What kind of "vector" is a feature vector in machine learning?

I'm having trouble understanding the use of Vector in machine learning to represent a group of features.

If one looks up the definition of a Vector, then, according to wikipedia, a Vector is an entity with a magnitude and direction.

This can be understood when applying Vectors to for example physics to represent force, velocity, acceleration, etc...: the components of the Vector represent the components of the physical property along the axes in space. For example, the components of a velocity vector represent the velocity along the x, y and z axes

However, when applying Vectors to machine learning to represent features, then those features can be totally unrelated entities.
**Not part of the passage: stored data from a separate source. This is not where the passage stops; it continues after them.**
(** * Version-history layout of [GitBranchView]

    A shallow embedding of the layout computation of
    [src/components/GitBranchView.tsx]: the chronological sort with
    version numbers filled in ([sortedVersions]) and the lane/row
    placement ([layout], with its local recursive function
    [assignPosition]); then what the component draws from the layout,
    and the newest-first sort and the version badges of the capsule pages
    that open the component.

    Modelling conventions.
    - JS objects used as dictionaries ([positions], [childrenMap],
      [laneUsage], [laneNextRow]) are finite maps of their own
      properties; ids are strings.  [childrenMap] and [positions] are
      object literals that are read at ids and parent ids: a read at a
      name that no own property has falls through to [Object.prototype]
      ([getProperty]).  An inherited member in the place of an array of
      children makes the [layout] memo throw a [TypeError]
      ([Completion]); an inherited member in the place of a position
      makes the numbers drawn from it [NaN] ([Drawing]).  The write
      [positions[vId] = ...] at such a name is followed by that
      [TypeError] in the same call, so it is a plain insertion wherever
      the positions are used.  The keys of [laneUsage] and [laneNextRow]
      are numbers, which name no inherited member.
    - Lanes, rows and pixel offsets are natural numbers (the code only ever
      adds one to them or multiplies by 80).
    - [created_at] holds the value of [new Date(v.created_at).getTime()],
      an integer number of milliseconds (valid dates only).
    - [version_number] and [parent_version_id] are optional: [None] stands
      for a missing ([undefined]/[null]) field.  JS truthiness is written
      out: the number 0 and the empty string count as missing wherever
      the code tests a field with [!] or [||].
    - [assignPosition] is recursive through [childrenMap]; its depth is
      bounded by a fuel argument, [None] meaning that the recursion went
      deeper than the fuel allows.
    - The properties of returned layouts are proved on the walk over own
      properties ([ownLayout]), in which nothing throws, and carried
      over to [layout] by [layout_returned]. *)

From Stdlib Require Import ZArith Lia.
From stdpp Require Import base numbers option list sorting strings gmap fin_maps fin_sets relations.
They can have totally different units: one feature can be the length in meters of a person and another can be the age in years of the person.

But then what is the meaning of the Magnitude of such a Vector, which would then be formed by a summation of meters and years? And the Direction?

I do know about normalization of features to make them have similar ranges, but my question is more fundamental.

Topic featurization machine-learning

Category Data Science


Vectors have perspective form the point of view of Mathematics, Physics and Computer science.

I suggest you to go through Grant Sanderson's video on vectors on his channel 3BLUE1BROWN or rather go through his entire series on ESSENCE OF LINEAR ALGEBRA, for a better visual understanding of Linear Algebra.

Talking about feature vectors, they are nothing but a collection of all the features (Individial property or characteristic of a phenomenon being observed) arranged in a specific way. It is an n-dimensional vector of numerical features that represent some object that is required by the machine learning algorithms. Just go through this Wikipedia article from where I have written about feature vectors.


I'm having trouble understanding the use of Vector in machine learning to represent a group of features.

In short, I would say that "Features Vector" is just a convenient way to speak about a set of features.


Indeed, for each label 'y' (to be predicted), you need a set of values 'X'. And a very convenient way of representing this is to put the values in a vector, such that when you consider multiple labels, you end up with a matrix, containing one row per label and one column per feature.

In an abstract way, you can definitely think of those vectors belonging to a multiple dimensions space, but (usually) not an Euclidean one. Hence all the math apply, only the interpretation differs !

Hope that helps you.


First lets talk about how to organize your data.Lets assume you organize your in a spreadsheet, where columns represent your features and rows your different samples. Imagine you asked 3 people about their sex and age, then you get a spreadsheet with 3 rows (3 people) and 2 columns (sex, age).

Now you can interpret every row as a single feature vector. In our example case the feature vector would have 2 dimensions (sex, age). Instead of physics the (euclid.) magnitude of the feature vector might have no direct usage for us, since the dimensions come from different domains (in contrast compare a velocity vector). Nevertheless we could compute the magnitude (after normalization). On the other hand the direction of the feature vector is important, since it represents the feature values itself.

All in all feature vectors should not directly be interpreted as you do in physics.